→ Data provided:
Lemma read_error_stops_session_witness :
  ∃ s', step TRecv (run [TRecv; TSend] reset_session) = Some s' ∧
        trace s' = [EvRecv (BUF - 1) (-1); EvPerror (str "recv") 104] ∧
        running s' = false ∧ rpc s' = RDone ∧
        (stopped (run finish s') ∨ mpc (run finish s') = MKilled).
Proof.
  destruct (read_error_stops_session (str "bob") [InErr 104] [] [ConsoleEOF]
              [TRecv; TSend] (RecvRet (-1) [] 104 []))
    as (s' & Hst & Htr & Hr & Hd & Hgo); try reflexivity; try discriminate.
  exists s'. do 4 (split; [assumption|]).
  change (run finish s') with (run ([] ++ finish) s').
  apply Hgo. right. discriminate.
Defined.

(** ** After a request to stop *)

Lemma stop_bound_step (k1 k2 : nat) (t : tid) (s s' : state) :
  running s = false ∧
  (length (lines_read (trace s)) + pending_getline s ≤ k1)%nat ∧
  (length (recv_requests (trace s)) + pending_recv s ≤ k2)%nat →
  step t s = Some s' →
  running s' = false ∧
  (length (lines_read (trace s')) + pending_getline s' ≤ k1)%nat ∧
  (length (recv_requests (trace s')) + pending_recv s' ≤ k2)%nat.
Proof.
  intros (Hr & Hl & Hq) Hst.
  split; [by eapply step_keeps_flag|].
  apply step_inv in Hst as [_ [H|[H|[H| ->]]]].
  - unfold pending_getline, pending_recv in *. unfold main_step in H.
    repeat case_match; simplify_eq; fields;
      try congruence;
      rewrite ?lines_read_app, ?recv_requests_app, ?length_app; simpl; lia.
  - unfold pending_getline, pending_recv in *.
    unfold recv_step, recv_body in H.
    repeat case_match; simplify_eq; fields;
      try congruence;
      rewrite ?lines_read_app, ?recv_requests_app, ?length_app; simpl; lia.
  - unfold pending_getline, pending_recv in *.
    unfold send_step, send_body in H.
    repeat case_match; simplify_eq; fields;
      try congruence;
      rewrite ?lines_read_app, ?recv_requests_app, ?length_app; simpl; lia.
  - done.
Qed.

(** X11: once the flag is set, no new getline and no new recv is begun: in
    any continuation the outbound relay reads at most one more line, and
    none unless it is inside getline; the inbound relay calls recv at most
    once more, and not at all unless it is inside recv.  Nothing is said
    about send: the write loop does not test the flag, and the message of
    a line already read is still sent. *)
Theorem stop_request_bounds_blocking_calls (sched : list tid) (s : state) :
  running s = false →
  (length (lines_read (trace (run sched s)))
   ≤ length (lines_read (trace s)) + pending_getline s)%nat ∧
  (length (recv_requests (trace (run sched s)))
   ≤ length (recv_requests (trace s)) + pending_recv s)%nat.
Proof.
  intros Hr.
  cut (running (run sched s) = false ∧
       (length (lines_read (trace (run sched s))) + pending_getline (run sched s)
        ≤ length (lines_read (trace s)) + pending_getline s)%nat ∧
       (length (recv_requests (trace (run sched s))) + pending_recv (run sched s)
        ≤ length (recv_requests (trace s)) + pending_recv s)%nat).
  { intros (_ & H1 & H2). split; lia. }
  apply (run_invariant
           (λ s', running s' = false ∧
                  (length (lines_read (trace s')) + pending_getline s'
                   ≤ length (lines_read (trace s)) + pending_getline s)%nat ∧
                  (length (recv_requests (trace s')) + pending_recv s'
                   ≤ length (recv_requests (trace s)) + pending_recv s)%nat)).
  - intros t s1 s2. apply stop_bound_step.
  - split; [done|]. split; lia.
Qed.

Lemma stop_request_bounds_blocking_calls_witness :
  (length (lines_read (trace
     (run [TSend; TSend; TSend; TSend; TRecv; TRecv; TRecv]
          (handle_sigint busy_session))))
   ≤ length (lines_read (trace (handle_sigint busy_session)))
     + pending_getline (handle_sigint busy_session))%nat ∧
  (length (recv_requests (trace
     (run [TSend; TSend; TSend; TSend; TRecv; TRecv; TRecv]
          (handle_sigint busy_session))))
   ≤ length (recv_requests (trace (handle_sigint busy_session)))
     + pending_recv (handle_sigint busy_session))%nat.
Proof.
  apply (stop_request_bounds_blocking_calls
           [TSend; TSend; TSend; TSend; TRecv; TRecv; TRecv]
           (handle_sigint busy_session)).
  reflexivity.
Defined.

Lemma closed_wire_step (w : bytes) (t : tid) (s s' : state) :
  sock s ≠ SockOpen ∧ wire s = w → step t s = Some s' →
  sock s' ≠ SockOpen ∧ wire s' = w.
Proof.
  intros [Hk Hw] Hst. apply step_inv in Hst as [_ [H|[H|[H| ->]]]].
  - unfold main_step in H.
    repeat case_match; simplify_eq; fields; split; congruence.
  - pose proof (recv_step_send_frame _ _ H) as (_ & Hw' & _).
    apply recv_step_main_frame in H as (_ & Hk' & _).
    split; congruence.
  - unfold send_step, send_body, os_send in H.
    repeat case_match; simplify_eq; fields; split; congruence.
  - done.
Qed.
Lemma update_progress_from_bounds last_shown samples :
  length (update_progress_from last_shown samples) <= length samples
  ∧ Forall (fun n => shown_percent n ∈ samples
                     ∧ shown_text n = progress_text (shown_percent n))
      (update_progress_from last_shown samples).
Proof.
  revert last_shown. induction samples as [|x samples IH]; intros last_shown.
  - split; [done | constructor].
  - cbn [update_progress_from].
    assert (∀ l, Forall (fun n => shown_percent n ∈ samples
                          ∧ shown_text n = progress_text (shown_percent n)) l →
                 Forall (fun n => shown_percent n ∈ x :: samples
                          ∧ shown_text n = progress_text (shown_percent n)) l)
      as Hweaken.
    { intros l Hl. eapply Forall_impl; [exact Hl|].
      intros n [? ?]. split; [|done]. by apply list_elem_of_further. }
    destruct (decide (100 <= x)%Z); case_bool_decide;
      cbn [app length]; rewrite ?app_nil_r.
    + split; [lia|]. repeat constructor.
    + split; [lia | constructor].
    + destruct (IH x) as [Hlen Hall]. split; [lia|].
      constructor; [split; [constructor | done] | by apply Hweaken].
    + destruct (IH last_shown) as [Hlen Hall]. split; [lia | by apply Hweaken].
Qed.
(** * Harmonic Oscillator Challenge: the finite-difference Hamiltonian kernel

    A shallow embedding of the notebook
    [dimensionality-reduction/Harmonic Oscillator Challenge.ipynb]:
    [generate_second_derivative_matrix], [generate_potential_matrix],
    [HO_solver] and the grid set-up cell.

    Modelling conventions.
    - A float64 is modelled by the real number it stands for; rounding,
      infinities and NaN are outside the model.  Statements that divide by
      the grid spacing therefore assume it is not zero.
    - A one-dimensional array is a [list R].  A two-dimensional array is its
      shape together with its entries as a function of the two indices.
    - numpy's array operators build fresh arrays.  The builders are modelled
      by the value they return; [HO_solver] is modelled over an explicit
      object store, because its contract speaks about the state around the
      call.
    - A Python exception is the [Raise] outcome of a [result]. *)

From Stdlib Require Import Reals Lra Lia List ZArith Arith Bool.
Import ListNotations.

Open Scope R_scope.

(** ** Exceptions and the two monads *)

Inductive exn : Type :=
| IndexError
| ValueError
| LinAlgError
| SystemError.

Inductive result (A : Type) : Type :=
| Ok (a : A)
| Raise (e : exn).

Arguments Ok {A} a.
Arguments Raise {A} e.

→ Problem statement:
From the very first line of the data through the line with "once more, and" in it, please reproduce each line exactly and output nothing more.

→ Task result:
Lemma read_error_stops_session_witness :
  ∃ s', step TRecv (run [TRecv; TSend] reset_session) = Some s' ∧
        trace s' = [EvRecv (BUF - 1) (-1); EvPerror (str "recv") 104] ∧
        running s' = false ∧ rpc s' = RDone ∧
        (stopped (run finish s') ∨ mpc (run finish s') = MKilled).
Proof.
  destruct (read_error_stops_session (str "bob") [InErr 104] [] [ConsoleEOF]
              [TRecv; TSend] (RecvRet (-1) [] 104 []))
    as (s' & Hst & Htr & Hr & Hd & Hgo); try reflexivity; try discriminate.
  exists s'. do 4 (split; [assumption|]).
  change (run finish s') with (run ([] ++ finish) s').
  apply Hgo. right. discriminate.
Defined.

(** ** After a request to stop *)

Lemma stop_bound_step (k1 k2 : nat) (t : tid) (s s' : state) :
  running s = false ∧
  (length (lines_read (trace s)) + pending_getline s ≤ k1)%nat ∧
  (length (recv_requests (trace s)) + pending_recv s ≤ k2)%nat →
  step t s = Some s' →
  running s' = false ∧
  (length (lines_read (trace s')) + pending_getline s' ≤ k1)%nat ∧
  (length (recv_requests (trace s')) + pending_recv s' ≤ k2)%nat.
Proof.
  intros (Hr & Hl & Hq) Hst.
  split; [by eapply step_keeps_flag|].
  apply step_inv in Hst as [_ [H|[H|[H| ->]]]].
  - unfold pending_getline, pending_recv in *. unfold main_step in H.
    repeat case_match; simplify_eq; fields;
      try congruence;
      rewrite ?lines_read_app, ?recv_requests_app, ?length_app; simpl; lia.
  - unfold pending_getline, pending_recv in *.
    unfold recv_step, recv_body in H.
    repeat case_match; simplify_eq; fields;
      try congruence;
      rewrite ?lines_read_app, ?recv_requests_app, ?length_app; simpl; lia.
  - unfold pending_getline, pending_recv in *.
    unfold send_step, send_body in H.
    repeat case_match; simplify_eq; fields;
      try congruence;
      rewrite ?lines_read_app, ?recv_requests_app, ?length_app; simpl; lia.
  - done.
Qed.

(** X11: once the flag is set, no new getline and no new recv is begun: in
    any continuation the outbound relay reads at most one more line, and
    none unless it is inside getline; the inbound relay calls recv at most
    once more, and not at all unless it is inside recv.  Nothing is said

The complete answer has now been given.